Segment Start: MATERIAL SUPPLIED

Lemma month_days_le y m : month_days y m <= 31.
Proof. unfold month_days. repeat case_match; lia. Qed.

Lemma minute_label_eq k : let '(y, mo, d) := days_to_ymd (k / 1440) in
  0 <= y <= 9999 → valid_date (y, mo, d) →
  minute_label k = label_text y mo d (k mod 1440 / 60) (k mod 60).
Proof.
  unfold minute_label. replace (k * 60 / 86400) with (k / 1440) by lia.
  replace (k * 60 mod 86400 / 3600) with (k mod 1440 / 60) by lia.
  replace (k * 60 mod 86400 mod 3600 / 60) with (k mod 60) by lia.
  destruct (days_to_ymd (k / 1440)) as [[y mo] d]. intros Hy [Hm Hd].
  pose proof (month_days_le y mo).
  unfold label_text, pad_num.
  repeat rewrite (proj2 (Z.ltb_ge _ 0)) by lia. change (10 ^ Z.of_nat 4) with 10000. change (10 ^ Z.of_nat 2) with 100.
  repeat rewrite (proj2 (Z.ltb_lt _ _)) by lia. done.
Qed.

Lemma valid_instant y mo d h mi : valid_date (y, mo, d) → - 2 ^ 31 <= y < 2 ^ 31 → 0 <= h <= 23 → 0 <= mi <= 59 →
  label_instant y mo d h mi = Some (ymd_to_days y mo d * 1440 + h * 60 + mi).
Proof.
  intros [Hm Hd] Hy Hh Hmi. unfold label_instant.
  pose proof (month_days_le y mo).
  rewrite (proj2 (Z.leb_le 1 mo)), (proj2 (Z.leb_le mo 12)), (proj2 (Z.leb_le 1 d)), (proj2 (Z.leb_le d 31)) by lia.
  rewrite (proj2 (Z.ltb_ge 23 h)), (proj2 (Z.ltb_ge 59 mi)) by lia. cbn [andb negb orb].
  rewrite bool_decide_true by by apply ymd_days_inv. done.
Qed.
(* ===== verification/Disk.v ===== *)
(** * Files and buffered writers

    What the dump and its readers use of the standard library's [std::fs] and
    [std::io]: a disk of directories and files, files opened for appending,
    and [BufWriter].  A name leads to an inode, so that a file that is removed
    while it is open can still be written.  What the operating system does with
    each call is read off a list: the call succeeds, a write takes only a part
    of its bytes, or the call fails; past the end of the list calls succeed. *)

From Stdlib Require Import Strings.Byte Strings.String ZArith Lia.
From stdpp Require Import base gmap sets list strings.
From S2P Require Import Prelude.
From S2P Require Import Text.

Open Scope Z_scope.

#[global] Instance byte_countable : Countable byte := inj_countable Byte.to_N Byte.of_N Byte.of_to_N.

(** A path, as its components from the root; [Path::join] of one component. *)
Definition Path : Type := list text.
Definition join_path (p : Path) (c : text) : Path := p ++ [c].
Definition starts_with (p base : Path) : bool := bool_decide (take (length base) p = base).

Inductive IoError : Type := NotFound | WriteZero | OtherError.
Inductive Outcome : Type := Done | Short (n : nat) | Fault (e : IoError).

Record Disk : Type := mkDisk {
  dk_dirs : gset Path;
  dk_names : gmap Path nat;
  dk_data : gmap nat (list byte);
  dk_next : nat;
  dk_os : list Outcome;
}.

Definition io (A : Type) : Type := Disk → (A + IoError) * Disk.
Definition io_ret {A} (a : A) : io A := λ d, (inl a, d).
Definition io_bind {A C} (m : io A) (k : A → io C) : io C := λ d,
  match m d with
  | (inl a, d') => k a d'
  | (inr e, d') => (inr e, d')
  end.
Notation "'let?' p := m 'in' k" := (io_bind m (λ p, k))
  (at level 10, p pattern, m at level 100, k at level 200) : heron_scope.

(** What happens to the next call. *)
Definition os_call : Disk → Outcome * Disk := λ d,
  match dk_os d with
  | [] => (Done, d)
  | o :: os => (o, mkDisk (dk_dirs d) (dk_names d) (dk_data d) (dk_next d) os)
  end.
Definition syscall {A} (k : io A) : io A := λ d,
  match os_call d with
  | (Fault e, d') => (inr e, d')
  | (_, d') => k d'
  end.

Definition with_dirs (D : gset Path) (d : Disk) : Disk := mkDisk D (dk_names d) (dk_data d) (dk_next d) (dk_os d).
Definition with_names (N : gmap Path nat) (d : Disk) : Disk := mkDisk (dk_dirs d) N (dk_data d) (dk_next d) (dk_os d).
Definition with_data (m : gmap nat (list byte)) (d : Disk) : Disk := mkDisk (dk_dirs d) (dk_names d) m (dk_next d) (dk_os d).

(** [fs::create_dir_all]. *)
Definition prefixes (p : Path) : list Path := map (λ n, take n p) (seq 0 (S (length p))).
Definition create_dir_all (p : Path) : io unit :=
  syscall (λ d, (inl tt, with_dirs (list_to_set (prefixes p) ∪ dk_dirs d) d)).

(** [OpenOptions::new().create(true).append(true).open(p)]. *)
Definition open_append (p : Path) : io nat :=
  syscall (λ d,
    match dk_names d !! p with
    | Some h => (inl h, d)
    | None =>
        if decide (removelast p ∈ dk_dirs d)
        then (inl (dk_next d), mkDisk (dk_dirs d) (<[p := dk_next d]> (dk_names d)) (<[dk_next d := []]> (dk_data d)) (S (dk_next d)) (dk_os d))
        else (inr NotFound, d)
    end).

(** The bytes of an open file, and [File::metadata().len()]. *)
Definition file_bytes (h : nat) (d : Disk) : list byte := default [] (dk_data d !! h).
Definition file_len (h : nat) : io Z := syscall (λ d, (inl (zlen (file_bytes h d)), d)).

(** [File::write] on a file opened for appending. *)
Definition append_bytes (h : nat) (l : list byte) (d : Disk) : Disk :=
  with_data (<[h := file_bytes h d ++ l]> (dk_data d)) d.
Definition file_write (h : nat) (l : list byte) : io nat := λ d,
  match os_call d with
  | (Fault e, d') => (inr e, d')
  | (Short n, d') => (inl (Nat.min n (length l)), append_bytes h (take n l) d')
  | (Done, d') => (inl (length l), append_bytes h l d')
  end.

(** [fs::remove_file]. *)
Definition remove_file (p : Path) : io unit :=
  syscall (λ d, match dk_names d !! p with
                | Some _ => (inl tt, with_names (delete p (dk_names d)) d)
                | None => (inr (if decide (p ∈ dk_dirs d) then OtherError else NotFound), d)
                end).

(** [Path::is_dir], [Path::is_file] and the bytes under a name. *)
Definition is_dir (p : Path) (d : Disk) : bool := bool_decide (p ∈ dk_dirs d).
Definition is_file (p : Path) (d : Disk) : bool := bool_decide (is_Some (dk_names d !! p)).
Definition file_at (p : Path) (d : Disk) : option (list byte) := (λ h, file_bytes h d) <$> dk_names d !! p.

(** ** [BufWriter] *)

Definition BUF_CAPACITY : Z := 64 * 1024.
Record BufWriter : Type := mkBufWriter { bw_file : nat; bw_buf : list byte }.

(** [flush_buf]: what could not be written stays in the buffer. *)
Fixpoint flush_loop (fuel : nat) (h : nat) (l : list byte) (d : Disk) : (unit + IoError) * list byte * Disk :=
  match l with
  | [] => (inl tt, [], d)
  | _ =>
      match fuel with
      | O => (inr OtherError, l, d)
      | S fuel' =>
          match file_write h l d with
          | (inr e, d') => (inr e, l, d')
          | (inl 0%nat, d') => (inr WriteZero, l, d')
          | (inl n, d') => flush_loop fuel' h (drop n l) d'
          end
      end
  end.
Definition bw_flush (w : BufWriter) (d : Disk) : (unit + IoError) * BufWriter * Disk :=
  let '(r, l, d') := flush_loop (length (bw_buf w)) (bw_file w) (bw_buf w) d in
  (r, mkBufWriter (bw_file w) l, d').

(** [write]: bytes that fit are buffered; otherwise the buffer is flushed, and
    bytes that would fill it go to the file directly. *)
Definition bw_write (w : BufWriter) (l : list byte) (d : Disk) : (nat + IoError) * BufWriter * Disk :=
  let spare := BUF_CAPACITY - zlen (bw_buf w) in
  if zlen l <? spare then (inl (length l), mkBufWriter (bw_file w) (bw_buf w ++ l), d)
  else
    let '(r, w1, d1) := if spare <? zlen l then bw_flush w d else (inl tt, w, d) in
    match r with
    | inr e => (inr e, w1, d1)
    | inl _ =>
        if BUF_CAPACITY <=? zlen l
        then let '(n, d2) := file_write (bw_file w1) l d1 in (n, w1, d2)
        else (inl (length l), mkBufWriter (bw_file w1) (bw_buf w1 ++ l), d1)
    end.

(** [write_all], which writes what does not fit in a loop. *)
Definition bw_write_all (w : BufWriter) (l : list byte) (d : Disk) : (unit + IoError) * BufWriter * Disk :=
  let spare := BUF_CAPACITY - zlen (bw_buf w) in
  if zlen l <? spare then (inl tt, mkBufWriter (bw_file w) (bw_buf w ++ l), d)
  else
    let '(r, w1, d1) := if spare <? zlen l then bw_flush w d else (inl tt, w, d) in
    match r with
    | inr e => (inr e, w1, d1)
    | inl _ =>
        if BUF_CAPACITY <=? zlen l
        then let '(r, _, d2) := flush_loop (length l) (bw_file w1) l d1 in (r, w1, d2)
        else (inl tt, mkBufWriter (bw_file w1) (bw_buf w1 ++ l), d1)
    end.

(** ** What the calls do *)

(** No call fails, and none writes nothing. *)
Definition quiet (d : Disk) : Prop :=
  Forall (λ o, match o with Done => True | Short n => (0 < n)%nat | Fault _ => False end) (dk_os d).

(** The bytes [m] were appended to the open file [h], and nothing else changed. *)
Record appended (h : nat) (m : list byte) (d d' : Disk) : Prop := {
  ap_dirs : dk_dirs d' = dk_dirs d;
  ap_names : dk_names d' = dk_names d;
  ap_next : dk_next d' = dk_next d;
  ap_data : dk_data d' = <[h := file_bytes h d ++ m]> (dk_data d);
  ap_os : suffix (dk_os d') (dk_os d);
}.

Lemma quiet_suffix d d' : suffix (dk_os d') (dk_os d) → quiet d → quiet d'.
Proof. intros [k E]. unfold quiet. rewrite E, Forall_app. by intros [_ ?]. Qed.

Lemma appended_quiet h m d d' : appended h m d d' → quiet d → quiet d'.
Proof. intros []. by apply quiet_suffix. Qed.

Lemma appended_open h m d d' h' : appended h m d d' → is_Some (dk_data d !! h') → is_Some (dk_data d' !! h').
Proof. intros [] Hs. rewrite ap_data0. destruct (decide (h = h')) as [->|]; simplify_map_eq; eauto. Qed.

Lemma appended_bytes h m d d' : appended h m d d' → file_bytes h d' = file_bytes h d ++ m.
Proof. intros []. unfold file_bytes at 1. rewrite ap_data0. by simplify_map_eq. Qed.

Lemma appended_other h m d d' h' : appended h m d d' → h' ≠ h → dk_data d' !! h' = dk_data d !! h'.
Proof. intros [] Hne. rewrite ap_data0. by simplify_map_eq. Qed.

Lemma appended_refl h d : is_Some (dk_data d !! h) → appended h [] d d.
Proof.
  intros [c Hc]. split; [done..| |done]. unfold file_bytes. rewrite Hc. cbn. by rewrite app_nil_r, insert_id.
Qed.

Lemma appended_trans h m m' d d1 d2 : appended h m d d1 → appended h m' d1 d2 → appended h (m ++ m') d d2.
Proof.
  intros H1 H2. pose proof (appended_bytes _ _ _ _ H1) as E. destruct H1, H2. split; try congruence.
  - rewrite ap_data1, E, ap_data0, app_assoc. by rewrite insert_insert_eq.
  - by etrans.
Qed.

Lemma os_call_spec d : let '(o, d') := os_call d in
  dk_dirs d' = dk_dirs d ∧ dk_names d' = dk_names d ∧ dk_next d' = dk_next d ∧ dk_data d' = dk_data d ∧
  suffix (dk_os d') (dk_os d) ∧
  (quiet d → match o with Done => True | Short n => (0 < n)%nat | Fault _ => False end).
Proof.
  unfold os_call. destruct (dk_os d) as [|o os] eqn:E; cbn; rewrite ?E; split_and!; try done.
  - by exists [o].
  - unfold quiet. rewrite E. by inversion 1.
Qed.

Lemma file_write_spec h l d r d' : is_Some (dk_data d !! h) → file_write h l d = (r, d') →
  match r with
  | inl n => (n <= length l)%nat ∧ appended h (take n l) d d'
  | inr _ => appended h [] d d'
  end ∧ (quiet d → ∃ n, r = inl n ∧ (l ≠ [] → (0 < n)%nat)).
Proof.
  intros Hh. unfold file_write. pose proof (os_call_spec d) as Hos. destruct (os_call d) as [o d1].
  destruct Hos as (H1 & H2 & H3 & H4 & H5 & H6).
  assert (∀ m, appended h m d (append_bytes h m d1)) as Ha.
  { intros m. split; cbn; [done..| |done]. unfold file_bytes. by rewrite H4. }
  destruct o as [|n|e]; intros [= <- <-].
  - split; [split; [lia|]; by rewrite take_ge|]. intros _. eexists; split; [done|]. destruct l; cbn; [done|lia].
  - split.
    { split; [lia|]. replace (take (n `min` length l) l) with (take n l); [apply Ha|].
      destruct (Nat.min_spec n (length l)) as [[_ ->]|[? ->]]; [done|]. by rewrite !take_ge by lia. }
   
    intros Hq. specialize (H6 Hq). eexists; split; [done|]. destruct l; cbn [length]; [done|lia].
  - split; [|intros Hq; by destruct (H6 Hq)]. destruct (appended_refl h d Hh). split; congruence || done.
Qed.

Lemma flush_loop_spec fuel h l d r rest d' : is_Some (dk_data d !! h) → (length l <= fuel)%nat →
  flush_loop fuel h l d = (r, rest, d') →
  ∃ m, appended h m d d' ∧ l = m ++ rest ∧ (r = inl tt → rest = []) ∧ (quiet d → r = inl tt).
Proof.
  revert l d. induction fuel as [|fuel IH]; intros l d Hh Hf; cbn [flush_loop].
  { destruct l; [|cbn in Hf; lia]. intros [= <- <- <-]. exists []. auto using appended_refl. }
  destruct l as [|b l]; [intros [= <- <- <-]; exists []; auto using appended_refl|].
  destruct (file_write h (b :: l) d) as [w d1] eqn:Ew. apply file_write_spec in Ew as [Ha Hq]; [|done].
  destruct w as [[|n]|e].
  - intros [= <- <- <-]. destruct Ha as [_ Ha]. exists []. split_and!; [done..|].
    intros Hd. destruct (Hq Hd) as (? & [= <-] & Hlt). specialize (Hlt ltac:(done)). lia.
  - destruct Ha as [Hn Ha]. intros Hl. apply IH in Hl as (m & Ha' & El & Hr & Hok);
      [|by eapply appended_open|cbn [length] in *; rewrite length_drop; cbn [length]; lia].
    exists (take (S n) (b :: l) ++ m). split_and!; [by eapply appended_trans| |done|eauto using appended_quiet].
    by rewrite <-app_assoc, <-El, take_drop.
  - intros [= <- <- <-]. exists []. split_and!; [done..|]. intros Hd. by destruct (Hq Hd) as (? & ? & _).
Qed.

(** Bytes that passed through a buffered writer: [m] of them reached the file. *)
Lemma bw_flush_spec w d r w' d' : is_Some (dk_data d !! bw_file w) → bw_flush w d = (r, w', d') →
  ∃ m, appended (bw_file w) m d d' ∧ bw_file w' = bw_file w ∧ bw_buf w = m ++ bw_buf w' ∧
       (r = inl tt → bw_buf w' = []) ∧ (quiet d → r = inl tt).
Proof.
  intros Hh. unfold bw_flush. destruct (flush_loop _ _ _ _) as [[r1 l] d1] eqn:E.
  apply flush_loop_spec in E as (m & ? & ? & ? & ?); [|done|lia]. intros [= <- <- <-]. exists m. done.
Qed.

(** The room a write makes before it buffers or writes its bytes. *)
Lemma bw_spill_spec w (l : list byte) d r w' d' : is_Some (dk_data d !! bw_file w) →
  (if BUF_CAPACITY - zlen (bw_buf w) <? zlen l then bw_flush w d else (inl tt, w, d)) = (r, w', d') →
  ∃ m, appended (bw_file w) m d d' ∧ bw_file w' = bw_file w ∧ bw_buf w = m ++ bw_buf w' ∧
       (r = inl tt → BUF_CAPACITY <= zlen l → bw_buf w' = []) ∧ (quiet d → r = inl tt).
Proof.
  intros Hh. destruct (Z.ltb_spec (BUF_CAPACITY - zlen (bw_buf w)) (zlen l)).
  - intros (m & ? & ? & ? & ? & ?)%bw_flush_spec; [|done]. exists m. split_and!; auto.
  - intros [= <- <- <-]. exists []. split_and!; auto using appended_refl.
    intros _ Hc. destruct (bw_buf w); [done|]. rewrite zlen_cons_eq in *. pose proof (zlen_nonneg l0). lia.
Qed.

Lemma bw_write_spec w l d r w' d' : is_Some (dk_data d !! bw_file w) → bw_write w l d = (r, w', d') →
  ∃ m, appended (bw_file w) m d d' ∧ bw_file w' = bw_file w ∧
       match r with
       | inl n => (n <= length l)%nat ∧ bw_buf w ++ take n l = m ++ bw_buf w'
       | inr _ => bw_buf w = m ++ bw_buf w'
       end ∧ (quiet d → ∃ n, r = inl n ∧ (l ≠ [] → (0 < n)%nat)).
Proof.
  intros Hh. unfold bw_write.
  assert (l ≠ [] → (0 < length l)%nat) as Hpos by (destruct l; cbn; [done|lia]).
  destruct (Z.ltb_spec (zlen l) (BUF_CAPACITY - zlen (bw_buf w))).
  { intros [= <- <- <-]. exists []. cbn. rewrite firstn_all. split_and!; eauto using appended_refl. }
  destruct (if BUF_CAPACITY - zlen (bw_buf w) <? zlen l then _ else _) as [[r1 w1] d1] eqn:E1.
  apply bw_spill_spec in E1 as (m & Ha & Hf & Hb & Hr & Hq); [|done]. rewrite Hb.
  destruct r1 as [[]|e]; cycle 1.
  { intros [= <- <- <-]. exists m. split_and!; try done. intros Hd. by specialize (Hq Hd). }
  destruct (Z.leb_spec BUF_CAPACITY (zlen l)) as [Hc|Hc].
  - specialize (Hr eq_refl Hc). destruct (file_write (bw_file w1) l d1) as [n d2] eqn:Ew.
    apply file_write_spec in Ew as [Hw Hq2]; [|rewrite Hf; by eapply appended_open]. rewrite Hf in Hw.
    intros [= <- <- <-]. rewrite Hr, app_nil_r. destruct n as [n|e].
    + destruct Hw as [Hn Hw]. exists (m ++ take n l).
      split_and!; [by eapply appended_trans|done|done|by rewrite app_nil_r|eauto using appended_quiet].
    + exists m. split_and!; [rewrite <-(app_nil_r m); by eapply appended_trans|done|by rewrite app_nil_r|eauto using appended_quiet].
  - intros [= <- <- <-]. exists m. cbn. rewrite firstn_all, app_assoc. split_and!; eauto.
Qed.

Lemma bw_write_all_spec w l d r w' d' : is_Some (dk_data d !! bw_file w) → bw_write_all w l d = (r, w', d') →
  ∃ m, appended (bw_file w) m d d' ∧ bw_file w' = bw_file w ∧
       (r = inl tt → bw_buf w ++ l = m ++ bw_buf w') ∧ (quiet d → r = inl tt).
Proof.
  intros Hh. unfold bw_write_all.
  destruct (Z.ltb_spec (zlen l) (BUF_CAPACITY - zlen (bw_buf w))).
  { intros [= <- <- <-]. exists []. cbn. split_and!; eauto using appended_refl. }
  destruct (if BUF_CAPACITY - zlen (bw_buf w) <? zlen l then _ else _) as [[r1 w1] d1] eqn:E1.
  apply bw_spill_spec in E1 as (m & Ha & Hf & Hb & Hr & Hq); [|done]. rewrite Hb.
  destruct r1 as [[]|e]; cycle 1.
  { intros [= <- <- <-]. by exists m. }
  destruct (Z.leb_spec BUF_CAPACITY (zlen l)) as [Hc|Hc].
  - specialize (Hr eq_refl Hc). destruct (flush_loop (length l) (bw_file w1) l d1) as [[r2 rest] d2] eqn:Ew.
    apply flush_loop_spec in Ew as (m' & Ha' & El & Hrest & Hq'); [|rewrite Hf; by eapply appended_open|lia]. rewrite Hf in Ha'.
    intros [= <- <- <-]. exists (m ++ m'). split_and!; [by eapply appended_trans|done| |eauto using appended_quiet].
    intros E2. rewrite Hr, El, (Hrest E2). by rewrite !app_nil_r.
  - intros [= <- <- <-]. exists m. cbn. rewrite app_assoc. split_and!; eauto.
Qed.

Segment End: MATERIAL SUPPLIED

__HOW TO COMPLETE THIS TASK__:
The required answer is the exact run of lines above starting at the line with "Definition with_names (N" and ending at the line with "(** ** [BufWriter] *)", with both ends present.

__ANSWER TO THIS EXERCISE__:
Definition with_names (N : gmap Path nat) (d : Disk) : Disk := mkDisk (dk_dirs d) N (dk_data d) (dk_next d) (dk_os d).
Definition with_data (m : gmap nat (list byte)) (d : Disk) : Disk := mkDisk (dk_dirs d) (dk_names d) m (dk_next d) (dk_os d).

(** [fs::create_dir_all]. *)
Definition prefixes (p : Path) : list Path := map (λ n, take n p) (seq 0 (S (length p))).
Definition create_dir_all (p : Path) : io unit :=
  syscall (λ d, (inl tt, with_dirs (list_to_set (prefixes p) ∪ dk_dirs d) d)).

(** [OpenOptions::new().create(true).append(true).open(p)]. *)
Definition open_append (p : Path) : io nat :=
  syscall (λ d,
    match dk_names d !! p with
    | Some h => (inl h, d)
    | None =>
        if decide (removelast p ∈ dk_dirs d)
        then (inl (dk_next d), mkDisk (dk_dirs d) (<[p := dk_next d]> (dk_names d)) (<[dk_next d := []]> (dk_data d)) (S (dk_next d)) (dk_os d))
        else (inr NotFound, d)
    end).

(** The bytes of an open file, and [File::metadata().len()]. *)
Definition file_bytes (h : nat) (d : Disk) : list byte := default [] (dk_data d !! h).
Definition file_len (h : nat) : io Z := syscall (λ d, (inl (zlen (file_bytes h d)), d)).

(** [File::write] on a file opened for appending. *)
Definition append_bytes (h : nat) (l : list byte) (d : Disk) : Disk :=
  with_data (<[h := file_bytes h d ++ l]> (dk_data d)) d.
Definition file_write (h : nat) (l : list byte) : io nat := λ d,
  match os_call d with
  | (Fault e, d') => (inr e, d')
  | (Short n, d') => (inl (Nat.min n (length l)), append_bytes h (take n l) d')
  | (Done, d') => (inl (length l), append_bytes h l d')
  end.

(** [fs::remove_file]. *)
Definition remove_file (p : Path) : io unit :=
  syscall (λ d, match dk_names d !! p with
                | Some _ => (inl tt, with_names (delete p (dk_names d)) d)
                | None => (inr (if decide (p ∈ dk_dirs d) then OtherError else NotFound), d)
                end).

(** [Path::is_dir], [Path::is_file] and the bytes under a name. *)
Definition is_dir (p : Path) (d : Disk) : bool := bool_decide (p ∈ dk_dirs d).
Definition is_file (p : Path) (d : Disk) : bool := bool_decide (is_Some (dk_names d !! p)).
Definition file_at (p : Path) (d : Disk) : option (list byte) := (λ h, file_bytes h d) <$> dk_names d !! p.

(** ** [BufWriter] *)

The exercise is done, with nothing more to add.